Personally I'd feed him twice a day - breakfast between 7.00-8.00am and dinner at about 5.00pm. and I'd also change him onto a decent complete food. Something like Arden Grange, Fish for Dogs, James Wellbeloved, etc. Pedigree isn't really a very good food. There is lots of advice of this forum about various diets. Have a look at The Dry Food Index.

Bedtime at between 9.00-10.00pm until 7.30am in the morning is a very long time. The maximum I'd expect my dogs to hold themselves would be 10.30pm until 7.00am.

That was terrible advice from the trainer to spray him with water as it sounds as if he's confused enough already.

Do you go outside with him to toilet and praise and tit-bit when he performs?


----------



## Burrowzig (Feb 18, 2009)

Is it possible for you to crate-train him? If he's confined in a small den he would be less likely to foul his bed. 

Try to get him into the habit of going for a poo before bedtime.
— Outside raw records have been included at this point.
(** The result is the length of the compact key and the overwritten buffer. *)
Definition hexToCompactInPlace {E} (hex : bytes) : res E (Z * bytes) :=
  let term := (0 <? len hex) && (nth (length hex - 1) hex 0 =? 16) in
  let hexLen := if term then len hex - 1 else len hex in
  let firstByte := if term then 32 else 0 in
  let binLen := hexLen / 2 + 1 in
  '(firstByte, ni) ←
    (if Z.land hexLen 1 =? 1 then
       h0 ← go_index hex 0;
       Ok (Z.lor (Z.lor firstByte 16) h0, 1)
     else Ok (firstByte, 0));
  hex ← compact_loop (length hex) hexLen 1 ni hex;
  hex ← go_set hex 0 firstByte;
  Ok (binLen, hex).

Fixpoint nibbles_of (str : bytes) : bytes :=
  match str with
  | [] => []
  | b :: str => b / 16 :: b mod 16 :: nibbles_of str
  end.

Definition keybytesToHex (str : bytes) : bytes := nibbles_of str ++ [16].

Definition compactToHex {E} (compact : bytes) : res E bytes :=
  match compact with
  | [] => Ok []
  | _ =>
      let base := keybytesToHex compact in
      b0 ← go_index base 0;
      let base := if b0 <? 2 then take (length base - 1) base else base in
      let chop := 2 - Z.land b0 1 in
      go_slice base chop (len base)
  end.

Definition hexToKeybytes {E} (hex : bytes) : res E bytes :=
  let hex := if hasTerm hex then take (length hex - 1) hex else hex in
  if negb (Z.land (len hex) 1 =? 0) then Panic (raised "can't convert hex key of odd length")
  else decodeNibbles hex (replicate (Nat.div2 (length hex)) 0).

(** [prefixLen a b]: the loop over the shorter length. *)
Fixpoint prefixLen (a b : bytes) : nat :=
  match a, b with
  | x :: a, y :: b => if x =? y then S (prefixLen a b) else O
  | _, _ => O
  end.

(** ** Well-formed keys *)

Definition nibble (x : Z) : Prop := 0 ≤ x < 16.

(** A HEX key: nibbles and an optional terminator. *)
Definition hex_key (ns : bytes) (t : bool) : bytes := ns ++ (if t then [16] else []).

(** Two nibbles per byte. *)
Fixpoint pack_nibbles (ns : bytes) : bytes :=
  match ns with
  | a :: b :: ns => (16 * a + b) :: pack_nibbles ns
  | _ => []
  end.

(** The hex-prefix encoding of the protocol: a flag nibble (2 for a
    terminated key, plus 1 for an odd number of nibbles), the first nibble of an
    odd key or zero, and the remaining nibbles two by two. *)
Definition hex_prefix (ns : bytes) (t : bool) : bytes :=
  let flag := if t then 2 else 0 in
  if Nat.odd (length ns)
  then match ns with
       | n0 :: ns => (16 * (flag + 1) + n0) :: pack_nibbles ns
       | [] => []
       end
  else (16 * flag) :: pack_nibbles ns.

Example compact_odd : hexToCompact (E:=unit) [1; 2; 3; 4; 5] = Ok [0x11; 0x23; 0x45].
Proof. reflexivity. Qed.
Example compact_term : hexToCompact (E:=unit) [15; 1; 12; 11; 8; 16] = Ok [0x3f; 0x1c; 0xb8].
Proof. reflexivity. Qed.
Example compact_in_place :
  hexToCompactInPlace (E:=unit) [15; 1; 12; 11; 8; 16] = Ok (3, [0x3f; 0x1c; 0xb8; 11; 8; 16]).
Proof. reflexivity. Qed.
Example compact_empty_panics : hexToCompactInPlace (E:=unit) [] = Panic runtime_error ∧ hexToCompact (E:=unit) [] = Ok [0].
Proof. done. Qed.

(** ** Lemmas *)

Lemma length_hex_key ns t : length (hex_key ns t) = (length ns + if t then 1 else 0)%nat.
Proof. unfold hex_key. rewrite length_app. by destruct t. Qed.

Lemma hasTerm_hex_key ns t : Forall nibble ns → hasTerm (hex_key ns t) = t.
Proof.
  intros Hn. unfold hasTerm. rewrite length_hex_key. unfold hex_key. destruct t.
  - rewrite app_nth2 by lia. replace (_ - _ - _)%nat with 0%nat by lia. cbn.
    rewrite len_app. pose proof (len_nonneg ns). change (len [16]) with 1. by rewrite (proj2 (Z.ltb_lt _ _)) by lia.
  - rewrite app_nil_r, Nat.add_0_r. destruct ns as [|n ns] using rev_ind; [done|].
    apply Forall_app in Hn as [_ [Hn _]%Forall_cons_iff]. rewrite length_app, app_nth2 by (cbn; lia).
    replace (_ - _ - _)%nat with 0%nat by (cbn; lia). cbn. unfold nibble in Hn.
    rewrite (proj2 (Z.eqb_neq n 16)) by lia. apply andb_false_r.
Qed.

(** Cutting off the terminator. *)
Lemma cut_hex_key ns t :
  Forall nibble ns →
  (if hasTerm (hex_key ns t) then take (length (hex_key ns t) - 1) (hex_key ns t) else hex_key ns t) = ns.
Proof.
  intros Hn. rewrite hasTerm_hex_key by done. rewrite length_hex_key. destruct t; unfold hex_key.
  - rewrite Nat.add_sub. apply take_app_length.
  - apply app_nil_r.
Qed.

Lemma Zodd_of_nat n : Z.odd (Z.of_nat n) = Nat.odd n.
Proof.
  induction n as [|n IH]; [done|].
  by rewrite Nat2Z.inj_succ, Z.odd_succ, <-Z.negb_odd, IH, Nat.odd_succ, <-Nat.negb_odd.
Qed.
Lemma land_len_odd {A} (l : list A) : Z.land (len l) 1 = if Nat.odd (length l) then 1 else 0.
Proof.
  change 1 with (Z.ones 1) at 1. rewrite Z.land_ones, Z.pow_1_r, Zmod_odd by lia. unfold len.
  by rewrite Zodd_of_nat.
Qed.

Lemma pack_ok a b : nibble a → nibble b → pack a b = 16 * a + b.
Proof.
  unfold nibble, pack. intros Ha Hb. rewrite u8_small.
  - rewrite lor_shiftl_add by lia. lia.
  - unfold is_u8. rewrite Z.shiftl_mul_pow2 by lia. lia.
Qed.

(** Induction on a list two elements at a time. *)
Lemma list_pair_ind {A} (P : list A → Prop) :
  P [] → (∀ x, P [x]) → (∀ x y l, P l → P (x :: y :: l)) → ∀ l, P l.
Proof.
  intros H0 H1 H2 l. enough (P l ∧ ∀ x, P (x :: l)) as [? _] by done.
  induction l as [|y l [IH1 IH2]]; [by split|]. split; [apply IH2|]. intros x. by apply H2.
Qed.

Lemma length_pack_nibbles ns : length (pack_nibbles ns) = Nat.div2 (length ns).
Proof. induction ns as [| |a b ns IH] using list_pair_ind; cbn; [done..|]. by rewrite IH. Qed.

Lemma decodeNibbles_ok {E} ns buf :
  Forall nibble ns → Nat.odd (length ns) = false → length buf = Nat.div2 (length ns) →
  decodeNibbles (E:=E) ns buf = Ok (pack_nibbles ns).
Proof.
  revert buf. induction ns as [| |a b ns IH] using list_pair_ind; intros buf Hn Hodd Hlen.
  - by destruct buf.
  - done.
  - apply Forall_cons_iff in Hn as [Ha Hn]. apply Forall_cons_iff in Hn as [Hb Hn].
    destruct buf as [|x buf]; [done|]. cbn in Hlen. cbn [decodeNibbles pack_nibbles].
    rewrite IH by (done || lia). cbn. by rewrite pack_ok.
Qed.

Lemma pack_nibbles_of str : bytes_ok str → pack_nibbles (nibbles_of str) = str.
Proof.
  induction 1 as [|b str Hb _ IH]; [done|]. cbn. rewrite IH. f_equal. symmetry. apply Z.div_mod. lia.
Qed.
Lemma nibbles_of_pack ns :
  Forall nibble ns → Nat.odd (length ns) = false → nibbles_of (pack_nibbles ns) = ns.
Proof.
  induction ns as [| |a b ns IH] using list_pair_ind; intros Hn Hodd; [done..|].
  apply Forall_cons_iff in Hn as [Ha Hn]. apply Forall_cons_iff in Hn as [Hb Hn].
  cbn. rewrite IH by done. unfold nibble in *. f_equal; [|f_equal].
  - rewrite (Z.mul_comm 16), Z.div_add_l, Z.div_small by lia. lia.
  - rewrite Z.add_comm, (Z.mul_comm 16), Z.mod_add, Z.mod_small by lia. done.
Qed.
Lemma nibbles_of_nibble str : bytes_ok str → Forall nibble (nibbles_of str).
Proof.
  induction 1 as [|b str Hb _ IH]; [constructor|]. cbn. unfold is_u8 in Hb. unfold nibble.
  repeat constructor; try done.
  - apply Z.div_pos; lia.
  - apply Z.div_lt_upper_bound; lia.
  - apply Z.mod_pos_bound. lia.
  - apply Z.mod_pos_bound. lia.
Qed.
Lemma length_nibbles_of str : length (nibbles_of str) = (2 * length str)%nat.
Proof. induction str; cbn; [done|]. lia. Qed.
Lemma length_nibbles_of_even str : Nat.odd (length (nibbles_of str)) = false.
Proof. by induction str. Qed.

Lemma keybytesToHex_key str : keybytesToHex str = hex_key (nibbles_of str) true.
Proof. done. Qed.

(** ** Theorems *)

(** The key bytes come back from the HEX form that every trie operation
    uses. *)
Theorem hexToKeybytes_keybytesToHex {E} str :
  bytes_ok str → hexToKeybytes (E:=E) (keybytesToHex str) = Ok str.
Proof.
  intros Hok. unfold hexToKeybytes. rewrite keybytesToHex_key, cut_hex_key by (by apply nibbles_of_nibble).
  rewrite land_len_odd, length_nibbles_of_even.
  cbn. rewrite decodeNibbles_ok; [by rewrite pack_nibbles_of|by apply nibbles_of_nibble|
    apply length_nibbles_of_even|apply length_replicate].
Qed.

Lemma hexToKeybytes_keybytesToHex_witness :
  hexToKeybytes (E:=unit) (keybytesToHex [0xab; 0x0c]) = Ok [0xab; 0x0c].
Proof. apply hexToKeybytes_keybytesToHex. repeat constructor; done. Defined.

Lemma even_div2_S n : Nat.odd n = false → Nat.div2 (S n) = Nat.div2 n.
Proof.
  intros H. symmetry. apply Nat.Even_div2. apply Nat.even_spec. by rewrite <-Nat.negb_odd, H.
Qed.
Lemma odd_S_false n : Nat.odd (S n) = true → Nat.odd n = false.
Proof. rewrite Nat.odd_succ, <-Nat.negb_odd. by destruct (Nat.odd n). Qed.

Lemma flag_byte (t : bool) n0 :
  nibble n0 → Z.lor (Z.lor (if t then 32 else 0) 16) n0 = 16 * ((if t then 2 else 0) + 1) + n0.
Proof.
  intros Hn. replace (Z.lor (if t then 32 else 0) 16) with (Z.shiftl ((if t then 2 else 0) + 1) 4) by (by destruct t).
  rewrite lor_shiftl_add by (unfold nibble in Hn; lia). lia.
Qed.

Lemma hexToCompact_hex_prefix {E} ns t :
  Forall nibble ns → hexToCompact (E:=E) (hex_key ns t) = Ok (hex_prefix ns t).
Proof.
  intros Hn. unfold hexToCompact, hex_prefix. rewrite cut_hex_key, hasTerm_hex_key, land_len_odd by done.
  replace (u8 (Z.shiftl (if t then 1 else 0) 5)) with (if t then 32 else 0) by (by destruct t).
  destruct (Nat.odd (length ns)) eqn:Hodd; cbn [Z.eqb Pos.eqb].
  - destruct ns as [|n0 ns]; [done|]. apply Forall_cons_iff in Hn as [H0 Hn].
    rewrite (go_index_ok (n0 :: ns) 0 n0) by done. cbn [mbind res_bind drop].
    apply odd_S_false in Hodd.
    rewrite decodeNibbles_ok; [|done..|rewrite length_replicate; by apply even_div2_S].
    cbn. by rewrite flag_byte.
  - rewrite decodeNibbles_ok by (done || apply length_replicate). cbn. by destruct t.
Qed.

Lemma go_index_drop {E} (l : bytes) i x r :
  drop i l = x :: r → go_index (E:=E) l (Z.of_nat i) = Ok x.
Proof.
  intros H. apply go_index_ok; [lia|]. rewrite Nat2Z.id, <-(Nat.add_0_r i), <-lookup_drop. by rewrite H.
Qed.

(** The loop of the in-place compaction never overwrites a nibble before it is
    read: position [bi] is at most one past [ni]. *)
Lemma compact_loop_ok {E} ns : ∀ fuel bi ni buf tl,
  Forall nibble ns → Nat.odd (length ns) = false →
  drop ni buf = ns ++ tl → (bi ≤ ni + 1)%nat → (Nat.div2 (length ns) ≤ fuel)%nat →
  ∃ buf', compact_loop (E:=E) fuel (Z.of_nat (ni + length ns)) (Z.of_nat bi) (Z.of_nat ni) buf = Ok buf' ∧
    length buf' = length buf ∧
    take (bi + Nat.div2 (length ns)) buf' = take bi buf ++ pack_nibbles ns.
Proof.
  induction ns as [| |a b ns IH] using list_pair_ind; intros fuel bi ni buf tl Hn Hodd Hd Hbi Hf; [|done|].
  - exists buf. cbn [length Nat.div2 pack_nibbles]. rewrite !Nat.add_0_r, app_nil_r.
    split; [|done]. destruct fuel; cbn; by rewrite Z.ltb_irrefl.
  - apply Forall_cons_iff in Hn as [Ha Hn]. apply Forall_cons_iff in Hn as [Hb Hn].
    cbn [length] in *. change (Nat.div2 (S (S (length ns)))) with (S (Nat.div2 (length ns))) in *.
    destruct fuel as [|fuel]; [by apply Nat.nle_succ_0 in Hf|]. cbn [compact_loop].
    rewrite (proj2 (Z.ltb_lt _ _)) by lia.
    rewrite (go_index_drop buf ni a (b :: ns ++ tl)) by done. cbn [mbind res_bind].
    assert (drop (S ni) buf = b :: ns ++ tl) as Hd1
      by (by rewrite <-Nat.add_1_r, <-drop_drop, Hd).
    replace (Z.of_nat ni + 1) with (Z.of_nat (S ni)) by lia.
    rewrite (go_index_drop buf (S ni) b (ns ++ tl)) by done. cbn [mbind res_bind].
    assert (S ni < length buf)%nat as Hlb.
    { apply (f_equal length) in Hd1. rewrite length_drop in Hd1. cbn in Hd1. lia. }
    unfold go_set. rewrite decide_True by (unfold len; lia). cbn [mbind res_bind]. rewrite Nat2Z.id, pack_ok by done.
    set (buf1 := <[bi:=16 * a + b]> buf).
    destruct (IH fuel (S bi) (S (S ni)) buf1 tl) as (buf' & Heq & Hlen & Htk); try done || lia.
    { unfold buf1. rewrite drop_insert_lt by lia. by rewrite <-Nat.add_1_r, <-drop_drop, Hd1. }
    exists buf'. replace (Z.of_nat bi + 1) with (Z.of_nat (S bi)) by lia.
    replace (Z.of_nat ni + 2) with (Z.of_nat (S (S ni))) by lia.
    replace (ni + S (S (length ns)))%nat with (S (S ni) + length ns)%nat by lia. split; [done|].
    unfold buf1 in Hlen. rewrite length_insert in Hlen. split; [done|].
    rewrite <-Nat.add_succ_comm, Htk. cbn [pack_nibbles]. unfold buf1.
    rewrite (take_S_r _ _ (16 * a + b)) by (apply list_lookup_insert_eq; lia).
    by rewrite take_insert_ge, <-app_assoc by lia.
Qed.

Lemma div2_le n : (Nat.div2 n ≤ n)%nat.
Proof. rewrite Nat.div2_div. apply Nat.Div0.div_le_upper_bound. lia. Qed.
And could you be giving him too much food? Half a tin with biscuits sounds quite a lot - are you giving just one meal a day? Splitting into two meals, one morning, one later could help.

If it's partly down to anxiety, you could put a baby gate across the door to the room he's in, and leave your door open a crack so he can hear you breathing and get your scent.


----------



## Sled dog hotel (Aug 11, 2010)

mimimott said:


> hi evryone, he gets fed at six pm and has half a tin of pedigree chum with biscuts, he was on a full tin but i cut it down due to the toilet issue, he then goes to bed between nine and ten and gets up at half seven evry morning, i have tried the radio and the night light both of wich he chewed through (the actual nighte light and the wire of the radio) he has two kongs both different shapes wich i alternate each night i have tried getting up in the night to toilet him but he refuses to come back in so i tried putting him on his lead for this wich he trys to chew through (only at night toilet visits). i arranged for a dog trainer to come round but she told me to spray him with water so she diddent come back!! it just seems to be a real issue with him, also if he dosent want to go out for a wee he will stand and bark at us like hes demanding his own way we just completly ignore him till hes quiet.
> there are obvious behaviour issues but i,m lost as to how to sort them?
> i dont think hes a dirty dog at all i purley think its a behaviour thinfg.


It may well be the food, he would probably be better on a complete food
Like Natural dog food company or James wellbeloved if you want dry or something more natural like nature diet or Natures menu tinned or pouches.
All these are highly nutritional and have no artificial additives and are usually better digested. It might be the pedigree chum and the biscuits full of cereal thats causing some of the problem.


----------



## mimimott (Apr 9, 2012)

hiya i dont wanna put him in a crate i think he would be more traumatised by it, and he goes to bed at those times coz thats when we do, my youngest is disabled so i,m completly shatterd by ten pm. will try the two meals see if that helps.


----------